When he reached Bakugo, the class shifted almost imperceptibly. The blond hadn't moved since sitting down. His forearms were on the desk and his eyes were at a fixed point approximately two meters past the front wall.
"Power-first strategy is effective against power-class opponents and nearly useless against non-power-class opponents," Aizawa said, not unkindly. "You were unable to quickly neutralize a target who presented no offensive threat because you defaulted to force when evasion required a different response. Note it."

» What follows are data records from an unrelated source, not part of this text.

(* ===== verification/Container.v ===== *)
(** The container a task runs in, as the runner, the workspace setup and the
    bootstrap see it: interfaces for files, commands, environment variables and
    the task's process; the events these calls leave; and the triple [emits],
    which states what a computation returns together with the events it adds. *)

From S2P Require Import Prelude GoStrings Types StoreApi Substrate ModelConfig ModelClient Metadata.

(** ** Interfaces *)

(** Package os. Of os.Stat only the error is used. *)
Class Files (W : Type) := {
  os_Getwd : M W (res string);
  os_MkdirAll : string → M W (option error);
  os_Stat : string → M W (option error);
  os_WriteFile : string → string → M W (option error);
}.

(** os.ReadFile *)
Class FileReads (W : Type) := os_ReadFile : string → M W (res string).

Class EnvVars (W : Type) := {
  os_Getenv : string → M W string;
  os_Setenv : string → string → M W unit;
  os_Environ : M W (list string);
}.

(** Package os/exec, for a command with standard output and standard error at
    the same writer: its time limit, its working directory, the program with its
    arguments. It returns what was written, write by write, and the error of
    Cmd.Run. *)
Class Commands (W : Type) := exec_Run : option Z → string → list string → M W (list string * option error).

(** The child process of the task's command, in a process group of its own:
    Cmd.Start in a directory with an environment, the signals sent to the group,
    and the waits. [proc_select] is the select between the exit and the end of
    the runner's context, [proc_grace] the one between the exit and a timer. An
    exit is the exit code and the error of Cmd.Wait. *)
Record ProcExit := mkProcExit { px_code : Z; px_err : option error }.
Class Processes (W : Type) := {
  proc_Start : string → list string → list string → M W (res Z);
  proc_select : M W (option ProcExit);
  proc_grace : Z → M W (option ProcExit);
  proc_wait : M W ProcExit;
  proc_kill : Z → string → M W unit;
  ctx_done : M W unit;                         (* <-ctx.Done() *)
}.

(** The listener of the metadata server, and the state its handlers answer from:
    the fields behind the mutex. *)
Class Serving (W : Type) := {
  net_Listen : Z → M W (option error);
  publish : MetaServer → M W unit;
  srv_Shutdown : M W unit;
}.

(** ** Events *)

Inductive Event :=
| EMkdir (dir : string) (err : option error)
| EStat (path : string) (err : option error)
| EWrite (path data : string) (err : option error)
| EExec (limit : option Z) (dir : string) (argv : list string) (err : option error)
| EWait (d : Z) (err : option error)
| EHttp (q : HttpRequest) (r : res HttpResponse)
| ESetenv (name value : string)
| EListen (port : Z) (err : option error)
| EPublish (srv : MetaServer)
| EShutdown
| EStart (dir : string) (argv env : list string) (r : res Z)
| ESelect (exit : option ProcExit)
| EKill (pid : Z) (signal : string)
| EGrace (d : Z) (exit : option ProcExit)
| EExited (exit : ProcExit)
| EReport (pid code : Z) (err : option error)
| EDone.

(** The computation returns, with a result and new entries of a record [trace]
    that satisfy [P]. *)
Definition emits {W E A} (trace : W → list E) (m : M W A) (P : A → list E → Prop) : Prop :=
  ∀ s, ∃ a s' l, m s = (Ret a, s') ∧ trace s' = trace s ++ l ∧ P a l.

(** A container whose calls return and are on record. *)
Class Traced (W : Type) `{!Files W, !EnvVars W, !Commands W, !Context W, !TimeNow W, !HttpClient W} := {
  trace : W → list Event;
  trace_Getwd : emits trace os_Getwd (λ _ l, l = []);
  trace_MkdirAll d : emits trace (os_MkdirAll d) (λ err l, l = [EMkdir d err]);
  trace_Stat p : emits trace (os_Stat p) (λ err l, l = [EStat p err]);
  trace_WriteFile p d : emits trace (os_WriteFile p d) (λ err l, l = [EWrite p d err]);
  trace_Getenv n : emits trace (os_Getenv n) (λ _ l, l = []);
  trace_exec lim dir argv : emits trace (exec_Run lim dir argv) (λ r l, l = [EExec lim dir argv (snd r)]);
  trace_wait d : emits trace (ctx_wait d) (λ err l, l = [EWait d err]);
  trace_Now : emits trace time_Now (λ _ l, l = []);
  trace_Do q : emits trace (http_Do q) (λ r l, l = [EHttp q r]);
}.

(** The same for what only the runner uses. *)
Class TracedRun (W : Type) `{Traced W, !Processes W, !Serving W, !GuestServices W} := {
  trace_Setenv n v : emits trace (os_Setenv n v) (λ _ l, l = [ESetenv n v]);
  trace_Environ : emits trace os_Environ (λ _ l, l = []);
  trace_Listen port : emits trace (net_Listen port) (λ err l, l = [EListen port err]);
  trace_publish srv : emits trace (publish srv) (λ _ l, l = [EPublish srv]);
  trace_Shutdown : emits trace srv_Shutdown (λ _ l, l = [EShutdown]);
  trace_Start dir argv env : emits trace (proc_Start dir argv env) (λ r l, l = [EStart dir argv env r]);
  trace_select : emits trace proc_select (λ exit l, l = [ESelect exit]);
  trace_grace d : emits trace (proc_grace d) (λ exit l, l = [EGrace d exit]);
  trace_waited : emits trace proc_wait (λ exit l, l = [EExited exit]);
  trace_kill pid sig : emits trace (proc_kill pid sig) (λ _ l, l = [EKill pid sig]);
  trace_done : emits trace ctx_done (λ _ l, l = [EDone]);
  trace_guest cfg : emits trace (guest_NewServer cfg) (λ _ l, l = []);
}.

(** ** Rules *)

Section Emits.
Context {W E : Type} (trace : W → list E).

Lemma emits_ret {A} (a : A) (P : A → list E → Prop) : P a [] → emits trace (ret a) P.
Proof. intros HP s. exists a, s, []. by rewrite app_nil_r. Qed.

Lemma emits_bind {A B} (m : M W A) (k : A → M W B) P Q :
  emits trace m P → (∀ a l, P a l → emits trace (k a) (λ b l', Q b (l ++ l'))) → emits trace (bind m k) Q.
Proof.
  intros Hm Hk s. destruct (Hm s) as (a & s1 & l & Hm1 & Hl & HP).
  destruct (Hk a l HP s1) as (b & s2 & l' & Hk1 & Hl' & HQ). exists b, s2, (l ++ l').
  rewrite (bind_Ret _ _ _ _ _ Hm1), Hl', Hl, <- app_assoc. done.
Qed.

Lemma emits_weaken {A} (m : M W A) P Q :
  emits trace m P → (∀ a l, P a l → Q a l) → emits trace m Q.
Proof. intros Hm HPQ s. destruct (Hm s) as (a & s' & l & ? & ? & ?). exists a, s', l. auto. Qed.

(** A call that leaves no event. *)
Lemma emits_silent {A B} (m : M W A) (k : A → M W B) Q :
  emits trace m (λ _ l, l = []) → (∀ a, emits trace (k a) Q) → emits trace (bind m k) Q.
Proof. intros Hm Hk. eapply emits_bind; [exact Hm|]. intros a l ->. apply Hk. Qed.

(** A call that leaves the event [e a]. *)
Lemma emits_event {A B} (m : M W A) (e : A → E) (k : A → M W B) Q :
  emits trace m (λ a l, l = [e a]) →
  (∀ a, emits trace (k a) (λ b l, Q b (e a :: l))) → emits trace (bind m k) Q.
Proof. intros Hm Hk. eapply emits_bind; [exact Hm|]. intros a l ->. apply Hk. Qed.

(** A call that leaves the event [e], whatever it returns. *)
Lemma emits_same {A B} (m : M W A) (e : E) (k : A → M W B) Q :
  emits trace m (λ _ l, l = [e]) →
  (∀ a, emits trace (k a) (λ b l, Q b (e :: l))) → emits trace (bind m k) Q.
Proof. apply (emits_event m (λ _, e)). Qed.

Lemma emits_assoc {A B C} (m : M W A) (f : A → M W B) (g : B → M W C) Q :
  emits trace (bind m (λ a, bind (f a) g)) Q → emits trace (bind (bind m f) g) Q.
Proof. intros H s. destruct (H s) as (c & s' & l & ? & ?). exists c, s', l. by rewrite bind_assoc. Qed.

Lemma emits_pure {A B} (a : A) (k : A → M W B) Q :
  emits trace (k a) Q → emits trace (bind (ret a) k) Q.
Proof. done. Qed.

(** A loop over a slice: [P] relates what is done so far to the events so far. *)
Lemma emits_for_range {A B R} (body : B → A → M W (B + R)) (P : list A → B → list E → Prop)
    (Q : B + R → list E → Prop) l0 acc0 ev0 :
  P [] acc0 ev0 →
  (∀ pre x suf acc ev, l0 = pre ++ x :: suf → P pre acc ev →
     emits trace (body acc x) (λ r ev', match r with
       | inl acc' => P (pre ++ [x]) acc' (ev ++ ev')
       | inr out => Q (inr out) (ev ++ ev')
       end)) →
  (∀ acc ev, P l0 acc ev → Q (inl acc) ev) →
  emits trace (for_range body acc0 l0) (λ r ev, Q r (ev0 ++ ev)).
Proof.
  intros H0 Hbody Hend.
  enough (∀ suf pre acc ev, l0 = pre ++ suf → P pre acc ev →
    emits trace (for_range body acc suf) (λ r ev', Q r (ev ++ ev'))) as H.
  { exact (H l0 [] acc0 ev0 eq_refl H0). }
  induction suf as [|x suf IH]; intros pre acc ev Hl HP; cbn [for_range].
  - apply emits_ret. rewrite app_nil_r in *. subst. by apply Hend.
  - eapply emits_bind; [by eapply Hbody|]. intros [acc'|out] ev' HP'; cbn beta iota in *.
    + eapply emits_weaken; [apply (IH (pre ++ [x]) acc' (ev ++ ev')); [by rewrite <- app_assoc|done]|].
      intros r ev'' HQ. by rewrite app_assoc.
    + apply emits_ret. by rewrite app_nil_r.
Qed.
End Emits.

#[export] Hint Resolve emits_ret : go.

(** One step through a computation over a traced container: silent calls and
    calls that leave one event are taken, cases are split. *)
Ltac emit_step :=
  lazymatch goal with
  | |- emits _ (bind (bind _ _) _) _ => apply emits_assoc
  | |- emits _ (bind (ret _) _) _ => apply emits_pure
  | |- emits _ (bind (match ?x with _ => _ end) _) _ => destruct x eqn:?
  | |- emits _ (match ?x with _ => _ end) _ => destruct x eqn:?
  | |- emits _ (let _ := _ in _) _ => cbv zeta
  | |- emits _ (ret _) _ => apply emits_ret
  | |- emits _ (bind _ _) _ =>
      first [ eapply emits_silent; [solve [eauto with nocore trace]|intros ?]
            | eapply emits_event; [solve [eauto with nocore trace]|intros ?]
            | eapply emits_same; [solve [eauto with nocore trace]|intros ?] ]
  end.

Create HintDb trace discriminated.
#[export] Hint Resolve trace_Getwd trace_MkdirAll trace_Stat trace_WriteFile trace_Getenv trace_exec
  trace_wait trace_Now trace_Do : trace.
#[export] Hint Resolve trace_Setenv trace_Environ trace_Listen trace_publish trace_Shutdown trace_Start
  trace_select trace_grace trace_waited trace_kill trace_done trace_guest : trace.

Bakugo's eyes moved to Aizawa. Moved away.
"Ichigo."
Yami, in the back row, kept his hands on the desk and his face at the expression that communicated listening rather than prepared.
"Your combat analysis of Bakugo's opening sequences was unusual," Aizawa said. "Specifically: you anticipated the follow-up strike from the opening blast correctly on the first exchange. Your registered quirk has no combat-analysis component." He paused. "Explain."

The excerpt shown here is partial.